After listening to Buckley’s music, no one should expect anything less from this songstress with the voice of a Victorian ghost. Her otherworldly aura manifests in many ways, including writing in “spurts,” during which she may “write a song in twenty minutes,” she explains.

“It’s interesting — it all tends to come at once for me. A lot of the visuals, musical elements and lyrics will all start to trinkle in at once, and there starts to be these incredible synchronicities,” she adds. “You’ll start writing one thing and then be somewhere and see a book title that ties into something you were thinking about. Everything starts to culminate around this world. That’s usually what happens for me. I sit down to write, and then it starts.”

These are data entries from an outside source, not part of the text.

(** Steps through a computation built from the monad's operations; what
    is left are the conditions on the state changes. *)
Ltac preserves_side :=
  lazymatch goal with
  | |- PreOrder _ => typeclasses eauto
  | |- ∀ _, _ => intro
  | _ => idtac
  end.

Ltac preserves_step :=
  lazymatch goal with
  | |- preserves _ (ret _) => apply preserves_ret; preserves_side
  | |- preserves _ (raise _) => apply preserves_raise; preserves_side
  | |- preserves _ (gets _) => apply preserves_gets; preserves_side
  | |- preserves _ (lift _) => apply preserves_lift; preserves_side
  | |- preserves _ (bind _ _) => apply preserves_bind; preserves_side
  | |- preserves _ (for_particles _) =>
      apply preserves_for_particles; preserves_side
  | |- preserves _ (for_range _ _ _) =>
      apply preserves_for_range; preserves_side
  | |- preserves _ (modify _) => apply preserves_modify; intro
  | |- preserves _ (match ?x with _ => _ end) => destruct x
  | |- preserves _ (let _ := _ in _) => cbv zeta
  end.

Ltac preserves_tac := repeat preserves_step.

(** ** The global best *)

#[local] Instance same_best_preorder : PreOrder same_best.
Proof.
  split.
  - intros st. by split.
  - intros a b c [? ?] [? ?]. split; congruence.
Qed.

#[local] Instance best_le_preorder : PreOrder best_le.
Proof.
  split.
  - intros st. apply Qcle_refl.
  - intros a b c. apply Qcle_trans.
Qed.

Lemma same_best_le st st' : same_best st st' → best_le st st'.
Proof. intros [H _]. unfold best_le. rewrite H. apply Qcle_refl. Qed.

Lemma emit_same_best e : preserves same_best (emit e).
Proof. unfold emit. preserves_tac. by split. Qed.

Lemma get_particle_same_best i : preserves same_best (get_particle i).
Proof. unfold get_particle. preserves_tac. Qed.

Lemma update_particle_same_best i f : preserves same_best (update_particle i f).
Proof. unfold update_particle. preserves_tac. by split. Qed.

Lemma random_same_best E : preserves same_best (random E).
Proof. unfold random. preserves_tac. by split. Qed.

Lemma decode_same_best x : preserves same_best (_pos_np2values_dict x).
Proof. unfold _pos_np2values_dict. preserves_tac. apply emit_same_best. Qed.

Lemma train_same_best E x d : preserves same_best (_train_model E x d).
Proof.
  unfold _train_model. preserves_tac; [apply emit_same_best|by split].
Qed.

Lemma init_same_best E : preserves same_best (_init_particles E).
Proof. unfold _init_particles. preserves_tac. by split. Qed.

Lemma eval_same_best E : preserves same_best (_eval_particles E).
Proof.
  unfold _eval_particles, eval_body. preserves_tac;
    auto using emit_same_best, get_particle_same_best, decode_same_best,
      train_same_best, update_particle_same_best.
Qed.

Lemma move_same_best E : preserves same_best (_move_particles E).
Proof.
  unfold _move_particles, move_body. preserves_tac;
    auto using get_particle_same_best, random_same_best,
      update_particle_same_best.
Qed.

(** What one turn of the loop of [_find_best_particle] does to the global
    best pair. *)
Lemma find_best_body_spec (i : nat) (st : State) :
  same_best st (find_best_body i st).1 ∨
  ∃ p s, p_list st !! i = Some p ∧ Particle.best_score p = Some s ∧
         (best_score st < s)%Qc ∧
         best_score (find_best_body i st).1 = s ∧
         best_pos (find_best_body i st).1 = Some (Particle.best_pos p).
Proof.
  unfold find_best_body, get_particle, bind, gets. cbn.
  destruct (p_list st !! i) as [p|] eqn:Hp; cbn; [|by left].
  destruct (Particle.best_score p) as [s|] eqn:Hs; cbn; [|by left].
  destruct (s ?= best_score st)%Qc eqn:Hc; cbn; try by left.
  right. exists p, s. split_and!; try done. by apply Qcgt_alt in Hc.
Qed.

Lemma find_best_le : preserves best_le _find_best_particle.
Proof.
  unfold _find_best_particle. apply preserves_for_particles; preserves_side.
  intros st. destruct (find_best_body_spec i st) as [H|(p & s & _ & _ & Hlt & Hs & _)].
  - by apply same_best_le.
  - unfold best_le. rewrite Hs. by apply Qclt_le_weak.
Qed.

Lemma step_best_le E i : preserves best_le (step E i).
Proof.
  unfold step. preserves_tac.
  - apply (preserves_weaken same_best); [apply same_best_le|apply emit_same_best].
  - apply (preserves_weaken same_best); [apply same_best_le|apply eval_same_best].
  - apply find_best_le.
  - apply (preserves_weaken same_best); [apply same_best_le|apply move_same_best].
Qed.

But the “time and moment really choose you, at least for me,” she continues, while hinting, like a medium, that she’s already receiving signals from beyond for new material.

“Who knows where I’ll write the next one, but I’m always writing and have a notebook of muses and things that come through. I can be anywhere,” Buckley says. “I get a lot of inspiration while driving and being in sort of that strange in-between of fight or flight. It allows your mind to relax. I do think that’s very similar when you’re alone and you’re walking.

“I think that’s when a lot of people and writers receive information," she continues, "because your brain and your spirit are in a different mode. ... I’m getting tiny little trinkles of what the next record might be, but I’m not sure yet.”

Allie Crow Buckley, 7:30 p.m. Wednesday, May 31, and Thursday, June 1; Red Rocks Amphitheatre, 18300 West Alameda Parkway, Morrison. Tickets are $83.